──────── RECORDS TO USE

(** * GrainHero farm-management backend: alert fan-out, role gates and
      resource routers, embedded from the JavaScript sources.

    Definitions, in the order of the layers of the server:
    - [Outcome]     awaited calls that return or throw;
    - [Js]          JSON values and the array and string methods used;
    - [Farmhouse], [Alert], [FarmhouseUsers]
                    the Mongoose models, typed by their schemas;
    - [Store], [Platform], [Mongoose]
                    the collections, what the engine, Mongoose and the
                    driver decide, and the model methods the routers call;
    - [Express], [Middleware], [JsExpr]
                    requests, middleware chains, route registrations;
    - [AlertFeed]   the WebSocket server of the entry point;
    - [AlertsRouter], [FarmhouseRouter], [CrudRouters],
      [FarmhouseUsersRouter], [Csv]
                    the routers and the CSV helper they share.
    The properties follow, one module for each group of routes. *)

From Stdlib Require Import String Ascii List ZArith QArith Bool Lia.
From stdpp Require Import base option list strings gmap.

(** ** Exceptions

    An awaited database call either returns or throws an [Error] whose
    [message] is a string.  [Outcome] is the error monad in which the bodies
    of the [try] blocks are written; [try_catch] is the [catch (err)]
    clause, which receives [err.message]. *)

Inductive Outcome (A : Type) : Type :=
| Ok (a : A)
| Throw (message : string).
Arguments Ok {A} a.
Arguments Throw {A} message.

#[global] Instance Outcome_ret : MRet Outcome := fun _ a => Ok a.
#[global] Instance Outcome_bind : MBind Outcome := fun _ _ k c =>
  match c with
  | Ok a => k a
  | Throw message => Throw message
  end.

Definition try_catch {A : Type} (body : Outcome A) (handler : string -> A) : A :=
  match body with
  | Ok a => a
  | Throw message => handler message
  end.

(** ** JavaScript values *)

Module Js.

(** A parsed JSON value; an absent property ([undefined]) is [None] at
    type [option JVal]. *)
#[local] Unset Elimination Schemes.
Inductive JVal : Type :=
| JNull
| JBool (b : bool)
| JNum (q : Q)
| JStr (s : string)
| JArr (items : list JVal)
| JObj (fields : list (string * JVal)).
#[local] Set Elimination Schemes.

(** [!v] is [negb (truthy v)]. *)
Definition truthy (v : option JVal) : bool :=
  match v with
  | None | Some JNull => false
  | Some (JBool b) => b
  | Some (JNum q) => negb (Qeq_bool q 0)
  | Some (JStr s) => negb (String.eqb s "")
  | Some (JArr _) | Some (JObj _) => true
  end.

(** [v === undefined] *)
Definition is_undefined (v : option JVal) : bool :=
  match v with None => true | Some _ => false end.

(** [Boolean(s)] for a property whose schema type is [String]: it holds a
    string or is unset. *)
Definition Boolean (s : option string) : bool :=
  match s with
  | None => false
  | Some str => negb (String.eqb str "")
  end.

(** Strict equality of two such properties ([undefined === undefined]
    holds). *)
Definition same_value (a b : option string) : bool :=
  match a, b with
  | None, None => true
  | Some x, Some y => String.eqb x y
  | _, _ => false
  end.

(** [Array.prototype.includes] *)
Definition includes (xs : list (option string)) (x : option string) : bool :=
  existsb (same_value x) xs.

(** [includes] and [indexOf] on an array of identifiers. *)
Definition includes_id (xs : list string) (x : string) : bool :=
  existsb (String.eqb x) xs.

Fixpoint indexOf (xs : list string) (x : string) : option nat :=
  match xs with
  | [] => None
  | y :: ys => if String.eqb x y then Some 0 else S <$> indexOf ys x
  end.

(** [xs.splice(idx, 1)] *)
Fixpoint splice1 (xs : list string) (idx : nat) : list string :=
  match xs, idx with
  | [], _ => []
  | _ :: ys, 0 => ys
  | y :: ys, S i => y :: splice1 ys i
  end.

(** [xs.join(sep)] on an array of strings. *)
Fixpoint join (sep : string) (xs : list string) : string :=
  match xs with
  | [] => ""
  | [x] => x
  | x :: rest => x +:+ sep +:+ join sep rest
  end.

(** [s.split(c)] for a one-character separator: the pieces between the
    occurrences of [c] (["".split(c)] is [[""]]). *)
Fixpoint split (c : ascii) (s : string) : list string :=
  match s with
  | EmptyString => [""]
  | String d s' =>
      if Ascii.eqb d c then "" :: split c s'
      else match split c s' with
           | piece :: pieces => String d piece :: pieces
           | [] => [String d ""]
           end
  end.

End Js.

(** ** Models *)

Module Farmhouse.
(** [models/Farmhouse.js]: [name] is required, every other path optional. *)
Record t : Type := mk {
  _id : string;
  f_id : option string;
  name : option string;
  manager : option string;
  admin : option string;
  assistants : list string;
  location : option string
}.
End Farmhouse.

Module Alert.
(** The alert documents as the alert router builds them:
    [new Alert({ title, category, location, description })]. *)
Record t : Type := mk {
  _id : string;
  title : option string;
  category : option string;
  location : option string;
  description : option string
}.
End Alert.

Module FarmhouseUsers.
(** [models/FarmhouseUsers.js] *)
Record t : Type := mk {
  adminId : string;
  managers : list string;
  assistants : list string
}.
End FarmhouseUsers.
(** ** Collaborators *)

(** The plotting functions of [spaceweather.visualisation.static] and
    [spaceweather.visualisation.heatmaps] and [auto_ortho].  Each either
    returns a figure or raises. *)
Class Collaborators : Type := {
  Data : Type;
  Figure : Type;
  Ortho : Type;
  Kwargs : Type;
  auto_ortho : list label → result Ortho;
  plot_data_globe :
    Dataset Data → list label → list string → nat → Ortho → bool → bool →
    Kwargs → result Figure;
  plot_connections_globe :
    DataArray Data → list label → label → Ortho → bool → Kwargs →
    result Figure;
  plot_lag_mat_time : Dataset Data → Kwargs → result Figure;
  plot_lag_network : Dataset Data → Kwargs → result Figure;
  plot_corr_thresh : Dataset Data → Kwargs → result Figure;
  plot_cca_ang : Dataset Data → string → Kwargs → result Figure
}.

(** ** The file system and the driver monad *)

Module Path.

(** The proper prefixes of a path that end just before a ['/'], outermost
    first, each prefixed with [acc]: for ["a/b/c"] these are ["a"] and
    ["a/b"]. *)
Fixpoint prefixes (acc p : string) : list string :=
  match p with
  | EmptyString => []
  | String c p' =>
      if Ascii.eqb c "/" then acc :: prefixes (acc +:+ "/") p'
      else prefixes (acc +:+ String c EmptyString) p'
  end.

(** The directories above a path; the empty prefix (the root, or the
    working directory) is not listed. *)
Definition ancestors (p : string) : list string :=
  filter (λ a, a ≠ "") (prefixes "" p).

────────────────

INSTRUCTIONS TO FOLLOW: Look through the entries and find each line that has the string "Some". Copy those lines.

RESPONSE TO THIS TASK:
  | None | Some JNull => false
  | Some (JBool b) => b
  | Some (JNum q) => negb (Qeq_bool q 0)
  | Some (JStr s) => negb (String.eqb s "")
  | Some (JArr _) | Some (JObj _) => true
  match v with None => true | Some _ => false end.
  | Some str => negb (String.eqb str "")
  | Some x, Some y => String.eqb x y
  | y :: ys => if String.eqb x y then Some 0 else S <$> indexOf ys x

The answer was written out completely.